No entanto, o voto 24696 da Apelação 1045799-02.2014.8.26.0053, sagrando-se vencedor o Estado de São Paulo e a ARTESP, deixa claro que:
O cenário econômico atual difere substancialmente daquele existente em 1998, quando realizada a concorrência vencida pela apelada. Naquele cenário garantiu-se contratualmente uma taxa interna de retorno – TIR de 20,60%a.a., que continua sendo garantida à concessionária em atenção aos princípios constitucionais do ato jurídico perfeito, da segurança jurídica, bem como ao princípio da força obrigatória do contrato e da teoria da imprevisão. Porém, conforme apurado, em especial pelo relatório da FIPE, a base de dados utilizada para apuração do desequilíbrio de 2006 aumentou a TIR do Contrato de 20,60% a.a para 20,65% a.a. que, mantida, implicará recebimento de uma vantagem indevida de aproximadamente R$58,98 milhões de reais (valores para 2012). Os mesmos princípios que garantem à concessionária a TIR, aliados ao princípio da supremacia do interesse público, permitem a anulação do aditivo contratual que, a pretexto de reequilibrar a equação econômico-financeira do contrato original (então desfavorável à Concessionária), acabou causando novo desequilíbrio, desta vez em face do poder concedente. Rever atos administrativos ilegais é poder/dever do poder público (Súmula 473 do Supremo Tribunal Federal). Houve erro insanável na celebração do TAM de 2006, consistente na utilização dos dados da receita fictícia e não da receita efetiva para manutenção da equação econômico-financeira do contrato, resultando em prazo de prorrogação contratual muito extenso e superior ao necessário.

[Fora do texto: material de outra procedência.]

(* ===== verification/EffectAudit.v ===== *)
(** * The audit projection of an effect

    [EffectAuditProjection] of crates/solaris-types/src/effect.rs: what the ledger
    and the Host may see of an effect.  It has fixed categories, counts and digests
    only, and its digest identifies the effect.  SHA-256 is a parameter; what is
    hashed, byte by byte, is not. *)
From S2P Require Import ResourceTypes Prelude Json Types WorkflowTypes Identity.
From S2P Require Import Paths NetworkDomains PermissionTypes PermissionEngine ProtectedPaths.

(** ** Data *)

Definition AUDIT_VERSION : string := "solaris.effect-audit/v1".

Record EffectActionAudit : Type := { ea_summary : string; ea_digest : string }.

Inductive EffectResourceKind : Type :=
  | FileRead | FileWrite | NetworkDomain | ProcessCommand | ProcessInvocationKind | ExternalResource
  | MeshResource.
#[export] Instance EffectResourceKind_eq_dec : EqDecision EffectResourceKind.
Proof. solve_decision. Defined.

Record EffectResourceAudit : Type := {
  er_kind : EffectResourceKind;
  er_count : Z;
  er_unrestricted : bool;
  er_digest : option string;
}.

Record ExecutableAuditIdentity : Type := {
  xi_executable_digest : string;
  xi_argv_count : Z;
  xi_invocation_digest : string;
}.

Record EffectAuditProjection : Type := {
  ap_version : string;
  ap_class : EffectClass;
  ap_action : EffectActionAudit;
  ap_resources : list EffectResourceAudit;
  ap_executables : list ExecutableAuditIdentity;
  ap_replay_policy : EffectReplayPolicy;
  ap_descriptor_digest : string;
}.

(** ** Labels *)

Definition effect_action_summary (class : EffectClass) : string :=
  match class with
  | ReadOnly => "read-only effect"
  | AgentLifecycle => "agent lifecycle effect"
  | MeshStateMutation => "mesh state mutation"
  | WorkspaceMutation => "workspace mutation"
  | Process => "process effect"
  | Network => "network effect"
  | ExternalSideEffect => "external side effect"
  end.

Definition effect_class_label (class : EffectClass) : string :=
  match class with
  | ReadOnly => "read_only" | AgentLifecycle => "agent_lifecycle"
  | MeshStateMutation => "mesh_state_mutation" | WorkspaceMutation => "workspace_mutation"
  | Process => "process" | Network => "network" | ExternalSideEffect => "external_side_effect"
  end.

Definition replay_policy_label (p : EffectReplayPolicy) : string :=
  match p with
  | Never => "never" | Idempotent => "idempotent" | ReplaySafe => "replay_safe"
  | ReconcileRequired => "reconcile_required" | Compensatable => "compensatable"
  end.

Definition resource_kind_label (k : EffectResourceKind) : string :=
  match k with
  | FileRead => "file_read" | FileWrite => "file_write" | NetworkDomain => "network_domain"
  | ProcessCommand => "process_command" | ProcessInvocationKind => "process_invocation"
  | ExternalResource => "external_resource" | MeshResource => "mesh_resource"
  end.

Definition resource_digest_domain (k : EffectResourceKind) : string := "resource/" +:+ resource_kind_label k.

Definition resource_kind_rank (k : EffectResourceKind) : nat :=
  match k with
  | FileRead => 0 | FileWrite => 1 | NetworkDomain => 2 | ProcessCommand => 3 | ProcessInvocationKind => 4
  | ExternalResource => 5 | MeshResource => 6
  end.

(** ** Bytes *)

Definition NUL : string := String "000"%char "".

(** The low byte, and [n] bytes of a number, the most significant first. *)
Definition byte_char (n : Z) : ascii := ascii_of_N (Z.to_N (n mod 256)).
Fixpoint be_bytes (count : nat) (n : Z) (acc : string) : string :=
  match count with
  | O => acc
  | S count => be_bytes count (n / 256) (String (byte_char n) acc)
  end.

(** [(n as u64).to_be_bytes()]. *)
Definition be64 (n : Z) : string := be_bytes 8 n "".

Fixpoint concat_all (l : list string) : string :=
  match l with [] => "" | s :: l => s +:+ concat_all l end.

(** What [audit_hasher] starts with, and [update_length_prefixed]. *)
Definition audit_prefix (domain : string) : string := AUDIT_VERSION +:+ NUL +:+ domain +:+ NUL.
Definition length_prefixed (s : string) : string := be64 (byte_len s) +:+ s.

(** [hasher.update(len)] and every element. *)
Definition counted {A} (encode : A → string) (l : list A) : string :=
  be64 (Z.of_nat (length l)) +:+ concat_all (encode <$> l).

(** [update_process_invocation]. *)
Definition invocation_bytes (i : ProcessInvocation) : string :=
  length_prefixed (pi_executable i) +:+ counted length_prefixed (pi_argv i).

Definition resource_bytes (r : EffectResourceAudit) : string :=
  length_prefixed (resource_kind_label (er_kind r)) +:+ be64 (er_count r) +:+
  String (byte_char (if er_unrestricted r then 1 else 0)%Z) "" +:+
  length_prefixed (default "" (er_digest r)).

Definition executable_bytes (x : ExecutableAuditIdentity) : string :=
  length_prefixed (xi_executable_digest x) +:+ be64 (xi_argv_count x) +:+
  length_prefixed (xi_invocation_digest x).

(** ** Canonical resources *)

Fixpoint strings_compare (a b : list string) : comparison :=
  match a, b with
  | [], [] => Eq
  | [], _ :: _ => Lt
  | _ :: _, [] => Gt
  | x :: a, y :: b => match String.compare x y with Eq => strings_compare a b | o => o end
  end.

Definition invocation_compare (a b : ProcessInvocation) : comparison :=
  match String.compare (pi_executable a) (pi_executable b) with
  | Eq => strings_compare (pi_argv a) (pi_argv b)
  | o => o
  end.
Definition invocation_le (a b : ProcessInvocation) : Prop := invocation_compare a b ≠ Gt.
#[export] Instance invocation_le_dec a b : Decision (invocation_le a b).
Proof. unfold invocation_le. destruct (invocation_compare a b); [left|left|right]; congruence. Defined.

Definition sorted_strings (l : list string) : list string := dedup (merge_sort String.le l).
Definition sorted_invocations (l : list ProcessInvocation) : list ProcessInvocation :=
  dedup (merge_sort invocation_le l).

Definition canonical_audit_resources (r : ResourceFootprint) : ResourceFootprint :=
  {| rf_unrestricted_file_reads := rf_unrestricted_file_reads r;
     rf_unrestricted_file_writes := rf_unrestricted_file_writes r;
     rf_unrestricted_network := rf_unrestricted_network r;
     rf_unrestricted_process := rf_unrestricted_process r;
     rf_file_reads := sorted_strings (rf_file_reads r);
     rf_file_writes := sorted_strings (rf_file_writes r);
     rf_network_domains := sorted_strings (rf_network_domains r);
     rf_process_commands := sorted_strings (rf_process_commands r);
     rf_process_invocations := sorted_invocations (rf_process_invocations r);
     rf_external_resources := sorted_strings (rf_external_resources r);
     rf_mesh_resources := sorted_strings (rf_mesh_resources r) |}.

(** [matches!(byte, b'0'..=b'9' | b'a'..=b'f')]. *)
Definition is_lower_hex (c : ascii) : bool :=
  is_ascii_digit c || ((97 <=? N_of_ascii c)%N && (N_of_ascii c <=? 102)%N).

Definition is_sha256_identity (value : string) : bool :=
  match strip_prefix "sha256:" value with
  | Some digest => bool_decide (byte_len digest = 64)%Z && all_bytes is_lower_hex digest
  | None => false
  end.

(** [windows(2)]: every neighbour has a greater rank. *)
Fixpoint ranks_increase (l : list EffectResourceAudit) : bool :=
  match l with
  | a :: (b :: _) as rest =>
      bool_decide (resource_kind_rank (er_kind a) < resource_kind_rank (er_kind b)) && ranks_increase rest
  | _ => true
  end.

Definition resources_are_canonical (l : list EffectResourceAudit) : bool :=
  forallb (λ r, match er_digest r with Some d => is_sha256_identity d | None => true end &&
                Bool.eqb (bool_decide (er_count r = 0)%Z) (negb (bool_decide (is_Some (er_digest r))))) l &&
  ranks_increase l.

Definition rank_le (a b : EffectResourceAudit) : Prop :=
  resource_kind_rank (er_kind a) ≤ resource_kind_rank (er_kind b).
#[export] Instance rank_le_dec a b : Decision (rank_le a b).
Proof. unfold rank_le. apply _. Defined.

(** ** The projection *)

Section projection.
Context (sha256 : string → list Byte.byte).

(** [format!("sha256:{:x}", hasher.finalize())]. *)
Definition audit_digest (domain content : string) : string :=
  "sha256:" +:+ lower_hex (sha256 (audit_prefix domain +:+ content)).

Definition sha256_text (domain value : string) : string := audit_digest domain (length_prefixed value).
Definition sha256_strings (domain : string) (values : list string) : string :=
  audit_digest domain (counted length_prefixed values).
Definition sha256_process_invocation (i : ProcessInvocation) : string :=
  audit_digest "process_invocation" (invocation_bytes i).
Definition sha256_process_invocations (l : list ProcessInvocation) : string :=
  audit_digest "process_invocations" (counted invocation_bytes l).

(** One kind: nothing is written of a kind the effect does not touch. *)
Definition audit_entry {A} (kind : EffectResourceKind) (values : list A) (unrestricted : bool)
    (digest : list A → string) : list EffectResourceAudit :=
  if unrestricted || negb (bool_decide (length values = 0)) then
    [{| er_kind := kind; er_count := Z.of_nat (length values); er_unrestricted := unrestricted;
        er_digest := if decide (length values = 0) then None else Some (digest values) |}]
  else [].

Definition audit_strings (kind : EffectResourceKind) (values : list string) (unrestricted : bool) :
    list EffectResourceAudit :=
  audit_entry kind values unrestricted (sha256_strings (resource_digest_domain kind)).

Definition audit_unsorted (r : ResourceFootprint) : list EffectResourceAudit :=
  audit_strings FileRead (rf_file_reads r) (rf_unrestricted_file_reads r) ++
  audit_strings FileWrite (rf_file_writes r) (rf_unrestricted_file_writes r) ++
  audit_strings NetworkDomain (rf_network_domains r) (rf_unrestricted_network r) ++
  audit_strings ProcessCommand (rf_process_commands r) (rf_unrestricted_process r) ++
  audit_strings ExternalResource (rf_external_resources r) false ++
  audit_strings MeshResource (rf_mesh_resources r) false ++
  audit_entry ProcessInvocationKind (rf_process_invocations r) (rf_unrestricted_process r)
    sha256_process_invocations.

Definition audit_resources (r : ResourceFootprint) : list EffectResourceAudit :=
  merge_sort rank_le (audit_unsorted r).

Definition projection_bytes (class : EffectClass) (action : EffectActionAudit) (resources : list EffectResourceAudit)
    (executables : list ExecutableAuditIdentity) (replay_policy : EffectReplayPolicy) : string :=
  length_prefixed (effect_class_label class) +:+ length_prefixed (ea_digest action) +:+
  counted resource_bytes resources +:+ counted executable_bytes executables +:+
  length_prefixed (replay_policy_label replay_policy).

Definition sha256_projection_identity (class : EffectClass) (action : EffectActionAudit)
    (resources : list EffectResourceAudit) (executables : list ExecutableAuditIdentity)
    (replay_policy : EffectReplayPolicy) : string :=
  audit_digest "descriptor" (projection_bytes class action resources executables replay_policy).

Definition executable_identity (i : ProcessInvocation) : ExecutableAuditIdentity :=
  {| xi_executable_digest := sha256_text "executable" (pi_executable i);
     xi_argv_count := Z.of_nat (length (pi_argv i)); xi_invocation_digest := sha256_process_invocation i |}.

Definition from_descriptor (d : EffectDescriptor) : EffectAuditProjection :=
  let canonical_resources := canonical_audit_resources (ed_resources d) in
  let resources := audit_resources canonical_resources in
  let executables := executable_identity <$> rf_process_invocations canonical_resources in
  let action := {| ea_summary := effect_action_summary (ed_class d); ea_digest := sha256_text "action" (ed_action d) |} in
  {| ap_version := AUDIT_VERSION; ap_class := ed_class d; ap_action := action; ap_resources := resources;
     ap_executables := executables; ap_replay_policy := ed_replay_policy d;
     ap_descriptor_digest :=
       sha256_projection_identity (ed_class d) action resources executables (ed_replay_policy d) |}.

Definition has_supported_version (p : EffectAuditProjection) : bool := bool_decide (ap_version p = AUDIT_VERSION).

Definition is_secret_safe (p : EffectAuditProjection) : bool :=
  has_supported_version p &&
  bool_decide (ea_summary (ap_action p) = effect_action_summary (ap_class p)) &&
  is_sha256_identity (ea_digest (ap_action p)) && is_sha256_identity (ap_descriptor_digest p) &&
  resources_are_canonical (ap_resources p) &&
  forallb (λ x, is_sha256_identity (xi_executable_digest x) && is_sha256_identity (xi_invocation_digest x))
    (ap_executables p) &&
  bool_decide (ap_descriptor_digest p =
    sha256_projection_identity (ap_class p) (ap_action p) (ap_resources p) (ap_executables p) (ap_replay_policy p)).
End projection.

(** ** What the Host sees *)

Definition bool_text (b : bool) : string := if b then "true" else "false".

Definition audit_resource_marker (r : EffectResourceAudit) : string :=
  "audit:" +:+ resource_kind_label (er_kind r) +:+ ":count=" +:+ decimal (er_count r) +:+ ":unrestricted=" +:+
  bool_text (er_unrestricted r) +:+ ":" +:+ default "digest=none" (er_digest r).

Definition host_resource (f : ResourceFootprint) (r : EffectResourceAudit) : ResourceFootprint :=
  let marker := audit_resource_marker r in
  let u := er_unrestricted r in
  let set reads writes network process fr fw nd ext mesh :=
    {| rf_unrestricted_file_reads := reads; rf_unrestricted_file_writes := writes;
       rf_unrestricted_network := network; rf_unrestricted_process := process; rf_file_reads := fr;
       rf_file_writes := fw; rf_network_domains := nd; rf_process_commands := rf_process_commands f;
       rf_process_invocations := rf_process_invocations f; rf_external_resources := ext;
       rf_mesh_resources := mesh |} in
  let fur := rf_unrestricted_file_reads f in let fuw := rf_unrestricted_file_writes f in
  let fun_ := rf_unrestricted_network f in let fup := rf_unrestricted_process f in
  let fr := rf_file_reads f in let fw := rf_file_writes f in let nd := rf_network_domains f in
  let ext := rf_external_resources f in let mesh := rf_mesh_resources f in
  match er_kind r with
  | FileRead => set u fuw fun_ fup (fr ++ [marker]) fw nd ext mesh
  | FileWrite => set fur u fun_ fup fr (fw ++ [marker]) nd ext mesh
  | NetworkDomain => set fur fuw u fup fr fw (nd ++ [marker]) ext mesh
  | ProcessCommand | ProcessInvocationKind => set fur fuw fun_ (fup || u) fr fw nd (ext ++ [marker]) mesh
  | ExternalResource => set fur fuw fun_ fup fr fw nd (ext ++ [marker]) mesh
  | MeshResource => set fur fuw fun_ fup fr fw nd ext (mesh ++ [marker])
  end.

Definition to_host_descriptor (p : EffectAuditProjection) : EffectDescriptor :=
  let f := fold_left host_resource (ap_resources p) footprint_default in
  {| ed_class := ap_class p;
     ed_action := ea_summary (ap_action p) +:+ " (" +:+ ea_digest (ap_action p) +:+ ")";
     ed_resources :=
       {| rf_unrestricted_file_reads := rf_unrestricted_file_reads f;
          rf_unrestricted_file_writes := rf_unrestricted_file_writes f;
          rf_unrestricted_network := rf_unrestricted_network f;
          rf_unrestricted_process := rf_unrestricted_process f; rf_file_reads := rf_file_reads f;
          rf_file_writes := rf_file_writes f; rf_network_domains := rf_network_domains f;
          rf_process_commands := rf_process_commands f;
          rf_process_invocations :=
            (λ x, {| pi_executable := xi_executable_digest x; pi_argv := [] |}) <$> ap_executables p;
          rf_external_resources := rf_external_resources f; rf_mesh_resources := rf_mesh_resources f |};
     ed_replay_policy := ap_replay_policy p |}.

Diante disso, desperta interesse a nova prorrogação do contrato com a Ecovias anunciado recentemente pelo Governo do Estado de São Paulo, no qual o Poder Público compromete-se com o encerramento da ação judicial que possui acórdão do Tribunal de Justiça Bandeirante favorável a tese Estatal.
Desta forma, contrariando o princípio da livre concorrência, a estabilidade jurídica das decisões administrativas e judiciais, bem como o inciso XXI, do artigo 37 da Constituição Federal, o Poder Concedente pretende corrigir o erro de 2006, por meio de novo aditivo que inviabilizaria a restituição de valores indevidamente pagos a Concessionária.
Tais valores recebidos indevidamente pela concessionária violaram os princípios das contratações públicas, uma vez que a coletividade foi onerada pela ação da Concessionária e pelo Poder Público que errou em 2006 e, tentando corrigir seu erro, comete outro.
Viola, indiscriminadamente, o princípio da livre iniciativa e da livre concorrência, norteadores da ordem econômica no qual tem por fundamento que a intervenção estatal nesse âmbito deve ser exclusivamente a fim de prevenir o abuso do poder econômico. Ao contrário, o Poder Público, celebrando um novo aditivo, privilegia o particular em face da concorrência de mercado, restringindo-a, com a prorrogação do contrato de concessão.
Ainda, ao deixar de iniciar novo certame licitatório, visto que a licitação é um processo de competição que tem como premissa a livre iniciativa, o Governo junto com a concessionária, limitam e impedem a participação e o acesso de outras empresas, que poderiam apresentar propostas mais vantajosas e com melhores técnicas.
A contratação de uma nova empresa ou a manutenção da atual para a gestão de rodovias, através de um novo certame licitatório, nada mais é do que um procedimento que tem por finalidade o exercício da concorrência, para que empresas aptas a esse trabalho apresentem suas propostas, sejam julgadas e habilitadas.
Em que pese a alegação dos investimentos na ordem de R$ 1,1 bilhão que serão feitos pela concessionária até 2033, é certo que outras empresas que poderiam participar de novo certame licitatório, também teriam a possibilidade de fazer esses ou maiores investimentos e o Estado ganharia não somente com uma possível melhor oferta, mas com a manutenção das ações judiciais.
A postura do Governo do Estado fere a Administração Pública e os potenciais concorrentes, e viola, também, os interesses dos consumidores e da sociedade, lesados por não existir, nesse caso, liberdade de escolha, já que a Administração Pública se reservou a privilegiar empresa ou grupo específico, mesmo com uma decisão judicial importante e favorável ao pedido de anulação do TAM de 2006.